MATERIAL SUPPLIED: Begin

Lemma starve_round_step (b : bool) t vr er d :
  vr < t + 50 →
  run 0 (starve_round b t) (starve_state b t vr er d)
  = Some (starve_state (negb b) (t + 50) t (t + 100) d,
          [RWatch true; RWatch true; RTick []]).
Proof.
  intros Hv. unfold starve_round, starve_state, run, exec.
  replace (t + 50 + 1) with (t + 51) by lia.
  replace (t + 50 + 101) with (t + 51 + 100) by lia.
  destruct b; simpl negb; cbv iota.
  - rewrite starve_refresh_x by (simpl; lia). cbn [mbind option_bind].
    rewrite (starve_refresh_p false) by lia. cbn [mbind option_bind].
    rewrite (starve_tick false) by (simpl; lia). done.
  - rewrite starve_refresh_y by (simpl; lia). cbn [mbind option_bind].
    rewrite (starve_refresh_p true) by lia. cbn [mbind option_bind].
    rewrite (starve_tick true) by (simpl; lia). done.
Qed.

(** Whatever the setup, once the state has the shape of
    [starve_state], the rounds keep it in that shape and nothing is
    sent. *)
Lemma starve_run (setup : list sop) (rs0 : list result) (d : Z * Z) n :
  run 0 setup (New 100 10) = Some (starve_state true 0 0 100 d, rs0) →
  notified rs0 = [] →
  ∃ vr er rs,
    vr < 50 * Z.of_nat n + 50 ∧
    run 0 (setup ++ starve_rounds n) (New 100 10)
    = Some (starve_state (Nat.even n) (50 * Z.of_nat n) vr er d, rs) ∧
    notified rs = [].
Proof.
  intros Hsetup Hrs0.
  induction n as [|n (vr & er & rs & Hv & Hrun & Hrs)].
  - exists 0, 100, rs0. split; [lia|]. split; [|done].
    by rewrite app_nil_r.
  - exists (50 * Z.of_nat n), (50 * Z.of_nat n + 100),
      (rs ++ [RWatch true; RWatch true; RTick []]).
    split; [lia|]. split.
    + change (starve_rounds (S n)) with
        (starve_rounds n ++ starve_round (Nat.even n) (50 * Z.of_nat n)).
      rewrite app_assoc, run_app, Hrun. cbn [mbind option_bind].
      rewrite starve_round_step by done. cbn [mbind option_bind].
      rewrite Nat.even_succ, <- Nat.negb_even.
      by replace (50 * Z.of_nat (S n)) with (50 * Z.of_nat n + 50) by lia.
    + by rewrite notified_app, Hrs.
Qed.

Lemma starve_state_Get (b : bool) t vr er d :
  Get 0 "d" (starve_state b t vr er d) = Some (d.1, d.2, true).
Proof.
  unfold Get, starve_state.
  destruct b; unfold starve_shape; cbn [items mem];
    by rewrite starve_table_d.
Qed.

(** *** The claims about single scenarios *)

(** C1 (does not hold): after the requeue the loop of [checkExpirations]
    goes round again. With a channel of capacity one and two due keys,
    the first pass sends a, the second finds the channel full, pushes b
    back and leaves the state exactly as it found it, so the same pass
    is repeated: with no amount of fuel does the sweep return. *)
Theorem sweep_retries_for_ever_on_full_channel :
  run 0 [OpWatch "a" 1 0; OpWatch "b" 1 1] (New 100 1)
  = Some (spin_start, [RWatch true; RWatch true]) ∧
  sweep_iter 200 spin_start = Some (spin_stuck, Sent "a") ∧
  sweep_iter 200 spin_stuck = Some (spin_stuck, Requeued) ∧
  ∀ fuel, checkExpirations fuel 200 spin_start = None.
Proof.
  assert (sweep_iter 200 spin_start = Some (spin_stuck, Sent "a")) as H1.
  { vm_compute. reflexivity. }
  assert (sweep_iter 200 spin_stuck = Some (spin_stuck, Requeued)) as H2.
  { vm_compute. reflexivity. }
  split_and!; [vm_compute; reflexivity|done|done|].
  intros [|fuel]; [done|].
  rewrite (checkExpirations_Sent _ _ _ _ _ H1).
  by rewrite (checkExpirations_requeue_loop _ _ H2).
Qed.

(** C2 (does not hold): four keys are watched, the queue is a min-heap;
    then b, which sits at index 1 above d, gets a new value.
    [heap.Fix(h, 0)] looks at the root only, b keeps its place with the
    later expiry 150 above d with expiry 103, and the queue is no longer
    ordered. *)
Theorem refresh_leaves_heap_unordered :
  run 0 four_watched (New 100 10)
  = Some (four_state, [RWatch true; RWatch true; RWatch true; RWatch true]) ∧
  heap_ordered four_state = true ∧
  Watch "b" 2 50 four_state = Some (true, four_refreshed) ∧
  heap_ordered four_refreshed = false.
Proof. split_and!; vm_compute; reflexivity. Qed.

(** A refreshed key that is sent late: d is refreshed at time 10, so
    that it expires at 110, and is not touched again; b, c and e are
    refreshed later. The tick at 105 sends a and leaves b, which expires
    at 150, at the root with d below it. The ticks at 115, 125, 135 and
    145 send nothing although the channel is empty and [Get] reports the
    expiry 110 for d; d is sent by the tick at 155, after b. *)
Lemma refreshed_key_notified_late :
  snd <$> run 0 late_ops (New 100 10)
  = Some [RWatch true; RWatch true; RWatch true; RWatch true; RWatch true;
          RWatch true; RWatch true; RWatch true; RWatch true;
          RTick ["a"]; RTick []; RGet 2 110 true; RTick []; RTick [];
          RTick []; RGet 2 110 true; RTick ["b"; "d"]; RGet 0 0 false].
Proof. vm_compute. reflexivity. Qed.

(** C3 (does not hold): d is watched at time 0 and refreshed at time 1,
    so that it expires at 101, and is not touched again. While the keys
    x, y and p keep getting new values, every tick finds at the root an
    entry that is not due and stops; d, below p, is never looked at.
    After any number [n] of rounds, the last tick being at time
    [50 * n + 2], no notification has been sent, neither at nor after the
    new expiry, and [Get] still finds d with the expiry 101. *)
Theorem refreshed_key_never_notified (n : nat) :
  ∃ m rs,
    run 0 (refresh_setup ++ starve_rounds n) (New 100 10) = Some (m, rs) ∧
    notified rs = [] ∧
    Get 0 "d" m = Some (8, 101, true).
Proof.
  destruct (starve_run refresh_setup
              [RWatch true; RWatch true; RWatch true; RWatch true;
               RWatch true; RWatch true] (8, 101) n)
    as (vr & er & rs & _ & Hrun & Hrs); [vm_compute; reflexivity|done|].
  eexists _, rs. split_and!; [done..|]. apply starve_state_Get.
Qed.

MATERIAL SUPPLIED: End

| TO DO |
After reading the records above, give the number of lines that include "hold", and add nothing else.

| SOLUTION TO THIS TASK |
3